### Work task
Copy out each line of the data that holds the string "Prop".

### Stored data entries
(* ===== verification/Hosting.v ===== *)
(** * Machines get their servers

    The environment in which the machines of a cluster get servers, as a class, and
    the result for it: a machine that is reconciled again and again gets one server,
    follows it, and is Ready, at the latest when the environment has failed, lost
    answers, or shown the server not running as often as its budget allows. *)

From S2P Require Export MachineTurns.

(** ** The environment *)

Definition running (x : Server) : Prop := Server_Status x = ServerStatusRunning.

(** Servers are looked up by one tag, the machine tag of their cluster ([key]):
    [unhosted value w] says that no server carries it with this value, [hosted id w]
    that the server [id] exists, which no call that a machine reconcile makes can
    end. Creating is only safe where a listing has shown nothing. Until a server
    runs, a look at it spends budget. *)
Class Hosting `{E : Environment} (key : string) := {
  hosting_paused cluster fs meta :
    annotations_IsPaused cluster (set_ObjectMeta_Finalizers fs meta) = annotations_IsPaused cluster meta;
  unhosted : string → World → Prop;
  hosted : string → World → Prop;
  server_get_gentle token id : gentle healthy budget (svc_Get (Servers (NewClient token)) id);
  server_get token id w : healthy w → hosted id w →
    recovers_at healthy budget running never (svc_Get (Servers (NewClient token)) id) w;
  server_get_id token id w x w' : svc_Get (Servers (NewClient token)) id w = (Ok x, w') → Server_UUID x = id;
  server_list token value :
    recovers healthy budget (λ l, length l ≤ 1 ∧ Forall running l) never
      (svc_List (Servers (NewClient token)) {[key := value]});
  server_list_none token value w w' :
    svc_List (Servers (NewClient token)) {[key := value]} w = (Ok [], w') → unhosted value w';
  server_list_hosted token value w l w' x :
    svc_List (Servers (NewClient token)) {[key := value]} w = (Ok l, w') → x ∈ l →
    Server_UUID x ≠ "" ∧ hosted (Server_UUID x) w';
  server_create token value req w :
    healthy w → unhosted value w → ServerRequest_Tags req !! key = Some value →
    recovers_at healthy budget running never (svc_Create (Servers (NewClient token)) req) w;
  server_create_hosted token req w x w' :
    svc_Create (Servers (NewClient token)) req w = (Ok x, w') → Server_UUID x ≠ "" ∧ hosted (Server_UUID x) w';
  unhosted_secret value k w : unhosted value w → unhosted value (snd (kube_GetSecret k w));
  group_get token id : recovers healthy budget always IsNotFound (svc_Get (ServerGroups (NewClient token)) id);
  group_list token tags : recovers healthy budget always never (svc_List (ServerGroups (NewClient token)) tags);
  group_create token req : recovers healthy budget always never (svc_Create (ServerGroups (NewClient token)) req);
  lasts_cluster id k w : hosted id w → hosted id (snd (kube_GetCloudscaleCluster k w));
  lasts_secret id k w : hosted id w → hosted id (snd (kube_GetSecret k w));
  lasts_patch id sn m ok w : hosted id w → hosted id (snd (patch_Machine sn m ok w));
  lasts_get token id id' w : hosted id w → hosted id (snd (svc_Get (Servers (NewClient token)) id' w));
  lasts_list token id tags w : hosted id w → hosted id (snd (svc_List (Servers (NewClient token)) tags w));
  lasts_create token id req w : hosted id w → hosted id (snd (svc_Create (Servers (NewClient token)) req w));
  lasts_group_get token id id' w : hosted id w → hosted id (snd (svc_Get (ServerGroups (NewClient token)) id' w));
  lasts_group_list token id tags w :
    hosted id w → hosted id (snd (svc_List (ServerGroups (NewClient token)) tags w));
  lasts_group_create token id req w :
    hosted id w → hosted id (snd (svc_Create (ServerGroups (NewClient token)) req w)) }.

### Result for this task
Definition running (x : Server) : Prop := Server_Status x = ServerStatusRunning.
  unhosted : string → World → Prop;
  hosted : string → World → Prop;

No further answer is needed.